I have a dataframe with revenue numbers for different clients in different years. I want to calculate the total revenue for a client in a year. Then I want to calculate the mean of yearly revenue for the 3 highest grossing years.
I manage to do this with group_by and summarize. However in this way I "lose" all variables not used in grouping or calculation functions. I changed summarize to mutate but for one reason or another, this gives me different results.

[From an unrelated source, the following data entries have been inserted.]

(* ===== verification/Secrets.v ===== *)
(** Secret references in HTTP requests ([src/secrets.rs], lines 7-375): their
    serialized form, the checks at composition and before a request, and their
    materialization into headers, query and form. *)
From S2P Require Import Prelude RustString Json Substitution HttpConfig UrlCrate Endpoints.

(** ** Data *)

Record SecretReference := mkSecretRef { sr_server : string; sr_key : string; sr_prefix : string }.
#[export] Instance SecretReference_eq_dec : EqDecision SecretReference.
Proof. solve_decision. Defined.

Record SecretBindings := mkBindings {
  sb_headers : gmap string SecretReference;
  sb_query : gmap string SecretReference;
  sb_form : gmap string SecretReference;
}.

Record SecretOptions := mkSecretOptions {
  secret_bindings : option SecretBindings;
  form_fields : option (gmap string string);
}.

(** [deny_unknown_fields] *)
Definition known_fields (fields : list string) (l : members) : option unit :=
  if forallb (fun k => bool_decide (k ∈ fields)) (obj_keys l) then Some tt else None.

Definition de_secret_reference (v : value) : option SecretReference :=
  l ← as_object v;
  _ ← known_fields ["server"; "key"; "prefix"] l;
  server ← req "server" as_str l;
  key ← req "key" as_str l;
  prefix ← dflt "prefix" "" as_str l;
  Some (mkSecretRef server key prefix).

Definition en_secret_reference (r : SecretReference) : value :=
  Object ([("server", JString (sr_server r)); ("key", JString (sr_key r))]
          ++ skip_if (str_is_empty (sr_prefix r)) "prefix" (JString (sr_prefix r))).

Definition de_secret_bindings (v : value) : option SecretBindings :=
  l ← as_object v;
  _ ← known_fields ["headers"; "query"; "form"] l;
  headers ← dflt "headers" ∅ (de_map de_secret_reference) l;
  query ← dflt "query" ∅ (de_map de_secret_reference) l;
  form ← dflt "form" ∅ (de_map de_secret_reference) l;
  Some (mkBindings headers query form).

Definition skip_empty (k : string) (m : gmap string SecretReference) : members :=
  skip_if (bool_decide (m = ∅)) k (en_map en_secret_reference m).
Definition en_secret_bindings (b : SecretBindings) : value :=
  Object (skip_empty "headers" (sb_headers b) ++ skip_empty "query" (sb_query b)
          ++ skip_empty "form" (sb_form b)).

(** The flattened members of a config. *)
Definition de_secret_options (l : members) : option SecretOptions :=
  bindings ← opt "secret_bindings" de_secret_bindings l;
  fields ← opt "form_fields" de_string_map l;
  Some (mkSecretOptions bindings fields).

(** The named secrets of every server that is referred to. *)
Abbreviation secret_catalog := (gmap string (gmap string string)).

Section Secrets.
Context {UC : UrlCrate} {UO : UrlOps UC} {HC : HeaderCrate} {HD : HttpDeps} {SJ : SerdeJson}.

(** ** Checks *)

Definition secret_reference_validate (r : SecretReference) : result unit string :=
  if str_is_empty (sr_server r) || has_control (sr_server r)
  then Err "Secret references require a nonempty server name without control characters"
  else validate_secret_key (sr_key r).

Definition credential_header_name (name : string) : result string string :=
  let? name := ok_or (header_name_from name) "Invalid credential header name" in
  if bool_decide (name ∈ routing_headers)
  then Err "Credential headers cannot control HTTP routing or framing"
  else Ok name.

(** The bound headers in order; [seen] are the names met so far. *)
Fixpoint validate_header_bindings (seen : list string) (l : list (string * SecretReference))
    : result unit string :=
  match l with
  | [] => Ok tt
  | (name, reference) :: l' =>
      let? _ := secret_reference_validate reference in
      let? name := credential_header_name name in
      if bool_decide (name ∈ seen) then Err "Duplicate secret header binding (case-insensitive)"
      else if negb (header_value_ok (sr_prefix reference)) then Err "Invalid secret header prefix"
      else validate_header_bindings (name :: seen) l'
  end.

Fixpoint validate_field_bindings (l : list (string * SecretReference)) : result unit string :=
  match l with
  | [] => Ok tt
  | (name, reference) :: l' =>
      let? _ := secret_reference_validate reference in
      if str_is_empty name || has_control name
      then Err "Secret field names must be nonempty without control characters"
      else if negb (str_is_empty (sr_prefix reference))
      then Err "Secret prefixes are supported only in header bindings"
      else validate_field_bindings l'
  end.

Definition secret_bindings_validate (b : SecretBindings) : result unit string :=
  let? _ := validate_header_bindings [] (sorted_entries (sb_headers b)) in
  validate_field_bindings (sorted_entries (sb_query b) ++ sorted_entries (sb_form b)).

(** [df.secret]: [Err] is [pgrx::error!]. *)
Definition secret (server key : string) : result value string :=
  let reference := mkSecretRef server key "" in
  let? _ := secret_reference_validate reference in Ok (en_secret_reference reference).

Definition form_mode (o : SecretOptions) : bool :=
  bool_decide (is_Some (form_fields o)) ||
  match secret_bindings o with Some b => negb (bool_decide (sb_form b = ∅)) | None => false end.

Fixpoint validate_form_fields (bindings : option SecretBindings) (names : list string)
    : result unit string :=
  match names with
  | [] => Ok tt
  | name :: names' =>
      if str_is_empty name || has_control name
      then Err "Form field names must be nonempty without control characters"
      else if match bindings with Some b => bool_decide (is_Some (sb_form b !! name)) | None => false end
      then Err "A form field cannot have both an ordinary value and a secret binding"
      else validate_form_fields bindings names'
  end.

Fixpoint validate_form_headers (l : members) : result unit string :=
  match l with
  | [] => Ok tt
  | (name, v) :: l' =>
      if eq_ignore_ascii_case name "content-length" || eq_ignore_ascii_case name "transfer-encoding"
      then Err "Form requests cannot override HTTP body framing"
      else if eq_ignore_ascii_case name "content-type" &&
        negb (match as_str v with
              | Some v => eq_ignore_ascii_case v "application/x-www-form-urlencoded"
              | None => false
              end)
      then Err "Form requests require application/x-www-form-urlencoded Content-Type"
      else validate_form_headers l'
  end.

Definition secret_options_validate (o : SecretOptions) (has_body : bool) (method : string)
    (multipart : bool) (headers : option value) : result unit string :=
  let? _ := match secret_bindings o with Some b => secret_bindings_validate b | None => Ok tt end in
  if form_mode o then
    if multipart || has_body
    then Err "Form fields cannot be combined with a raw body or multipart request"
    else if negb (bool_decide (method ∈ ["POST"; "PUT"; "PATCH"]))
    then Err "Form fields require POST, PUT or PATCH"
    else
      let? _ := validate_form_fields (secret_bindings o)
          (match form_fields o with Some fields => map fst (sorted_entries fields) | None => [] end) in
      validate_form_headers (match headers ≫= as_object with Some l => l | None => [] end)
  else Ok tt.

Definition bound_names (m : gmap string SecretReference) : list string := map fst (sorted_entries m).

Definition validate_destinations (o : SecretOptions) (request : EndpointRequest)
    (headers : option value) : result unit string :=
  match secret_bindings o with
  | None => Ok tt
  | Some b =>
      let? _ := secret_bindings_validate b in
      let active := negb (bool_decide (sb_headers b = ∅)) || negb (bool_decide (sb_query b = ∅))
          || negb (bool_decide (sb_form b = ∅)) in
      if existsb (fun name => (active && eq_ignore_ascii_case name "host") ||
                  existsb (eq_ignore_ascii_case name) (bound_names (sb_headers b))) (header_names headers)
      then Err "Secret bindings conflict with ordinary request headers or Host"
      else if match ereq_credential_header request with
        | Some (name, _) =>
            existsb (fun secret_name => eq_ignore_ascii_case secret_name name)
              (bound_names (sb_headers b))
        | None => false
        end
      then Err "Secret binding cannot override endpoint authentication"
      else if existsb (fun p => bool_decide (is_Some (sb_query b !! fst p)))
          (url_query_pairs (ereq_url request))
      then Err "Secret binding conflicts with an existing query parameter"
      else Ok tt
  end.

(** ** Materialization *)

Record ResolvedBindings := mkResolvedBindings {
  rb_headers : gmap string string;
  rb_form_body : option string;
}.

Definition secret_place (slot name : string) (r : SecretReference) : string :=
  slot +:+ "[" +:+ debug_str name +:+ "], server " +:+ debug_str (sr_server r) +:+ ", key " +:+
  debug_str (sr_key r).

Definition secret_lookup (catalog : secret_catalog) (slot name : string) (r : SecretReference)
    : result string string :=
  ok_or (values ← catalog !! sr_server r; values !! sr_key r)
    ("Referenced secret key is missing: " +:+ secret_place slot name r).

Definition materialize_header (catalog : secret_catalog) (name : string) (r : SecretReference)
    : result (string * string) string :=
  let? header_name := credential_header_name name in
  let? secret := secret_lookup catalog "headers" name r in
  if header_value_ok (sr_prefix r +:+ secret) then Ok (header_name, sr_prefix r +:+ secret)
  else Err ("Resolved secret is not a valid HTTP header value: " +:+ secret_place "headers" name r).

(** The values of a list of bindings, in order. *)
Definition materialize_fields (catalog : secret_catalog) (slot : string)
    (l : list (string * SecretReference)) : result (list (string * string)) string :=
  collect_results (fun '(name, r) => map_ok (pair name) (secret_lookup catalog slot name r)) l.

Definition materialize (o : SecretOptions) (catalog : secret_catalog) (request : EndpointRequest)
    : result (ResolvedBindings * EndpointRequest) string :=
  let fields := default ∅ (form_fields o) in
  let? (headers, request, fields) :=
    match secret_bindings o with
    | None => Ok (∅, request, fields)
    | Some b =>
        let? headers := collect_results (fun '(name, r) => materialize_header catalog name r)
            (sorted_entries (sb_headers b)) in
        let? request :=
          if bool_decide (sb_query b = ∅) then Ok request
          else
            let? query := materialize_fields catalog "query" (sorted_entries (sb_query b)) in
            Ok (mkEndpointRequest (append_query (ereq_url request) (form_urlencode query))
                (ereq_credential_header request)) in
        let? form := materialize_fields catalog "form" (sorted_entries (sb_form b)) in
        Ok (fold_left (fun m '(k, v) => <[k := v]> m) headers ∅, request,
            fold_left (fun m '(k, v) => <[k := v]> m) form fields)
    end in
  let form_body := if form_mode o then Some (form_urlencode (sorted_entries fields)) else None in
  Ok (mkResolvedBindings headers form_body, request).

(** The servers in use, in order. *)
Definition secret_servers (b : SecretBindings) : list string :=
  sort_strings (elements (list_to_set (C := gset string)
                          (map (fun p => sr_server (snd p))
                           (map_to_list (sb_headers b) ++ map_to_list (sb_query b) ++ map_to_list (sb_form b))))).

Section Resolve.
Context (env : catalog_env).

Fixpoint load_secrets (servers : list string) (catalog : secret_catalog) : catalog_m secret_catalog :=
  match servers with
  | [] => ret_c catalog
  | server :: servers' =>
      bind_c (fun c => let '(r, c) := resolve_named_secrets env server c in
        (map_err (fun e => "Secret server " +:+ debug_str server +:+ ": " +:+ e) r, c))
        (fun values => load_secrets servers' (<[server := values]> catalog))
  end.

Definition secret_resolve (o : SecretOptions) (request : EndpointRequest) (headers : option value)
    : catalog_m (ResolvedBindings * EndpointRequest) :=
  bind_c (lift_c (validate_destinations o request headers)) (fun _ =>
    bind_c (match secret_bindings o with
            | Some b => load_secrets (secret_servers b) ∅
            | None => ret_c ∅
            end) (fun catalog => lift_c (materialize o catalog request))).
End Resolve.

(** ** Composition *)

Definition configure_bindings (request : string) (bindings : value) (form : option value)
    : result string string :=
  let? bindings := ok_or (de_secret_bindings bindings)
      "Invalid secret bindings: expected header/query/form maps of secret references" in
  let? _ := secret_bindings_validate bindings in
  let? node := map_err (fun _ => "Secret bindings require an HTTP node") (value_from_str request) in
  let? multipart :=
    match get "node_type" node ≫= as_str with
    | Some t => if String.eqb t "HTTP" then Ok false else if String.eqb t "HTTP_MULTIPART" then Ok true
        else Err "Secret bindings require a single HTTP or HTTP_MULTIPART node"
    | None => Err "Secret bindings require a single HTTP or HTTP_MULTIPART node"
    end in
  let? query := ok_or (get "query" node ≫= as_str) "HTTP node has no request configuration" in
  let? config := map_err (fun _ => "Invalid HTTP request configuration") (value_from_str query) in
  match as_object config, as_object node with
  | Some config_members, Some node_members =>
      let? fields :=
        match form with
        | None => Ok None
        | Some v => map_ok Some (ok_or (de_string_map v) "Form fields must be an object of string values")
        end in
      let o := mkSecretOptions (Some bindings) fields in
      let? _ := secret_options_validate o
          (match get "body" config with Some body => negb (is_null body) | None => false end)
          (default "" (get "method" config ≫= as_str)) multipart (get "headers" config) in
      let l := obj_insert "secret_bindings" (en_secret_bindings bindings) config_members in
      let config := Object (match fields with
                            | Some fields => obj_insert "form_fields" (en_string_map fields) l
                            | None => l
                            end) in
      let? _ := check_http_request_size config true in
      Ok (value_to_string (Object (obj_insert "query" (JString (value_to_string config)) node_members)))
  | _, _ => Err "Invalid HTTP request configuration"
  end.
End Secrets.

Does anyone know why this happpens, or how to get same result in a different manner?
MASTERDATA%>%
group_by(Client,Year)%>%
summarise(Revenue=sum(Total, na.rm=TRUE))%>%
slice_max(n=3,order_by=Revenue,with_ties = FALSE )%>%
mutate(Revenue_top_3 = mean(Revenue))%>%
select(Client,Year,Revenue)%>%
ungroup()%>%
distinct()
Applying this to the mtcars dataset
mtcars%>%
group_by(gear,carb)%>%
mutate(Revenue=sum(mpg, na.rm=TRUE))%>%
slice_max(n=3,order_by=Revenue,with_ties = FALSE )%>%
mutate(Revenue_top_3 = mean(Revenue))%>%
select(gear,carb,Revenue)%>%
ungroup()%>%
distinct()
CodePudding user response:
In your attempt you are not taking mean
of 3 highest grossing years.
Here are two approaches -
library(dplyr)
mtcars%>%
group_by(gear,carb)%>%
summarise(Revenue=sum(mpg, na.rm=TRUE)) %>%
slice_max(n=3,order_by=Revenue,with_ties = FALSE) %>%
summarise(Revenue_top_3 = mean(Revenue))
# gear Revenue_top_3
# <dbl> <dbl>
#1 3 64.2
#2 4 98.1
#3 5 30.6
And with same output but one less step.
mtcars%>%
group_by(gear,carb)%>%
summarise(Revenue=sum(mpg, na.rm=TRUE)) %>%
summarise(Revenue_top_3 = Revenue %>% sort %>% tail(3) %>% mean())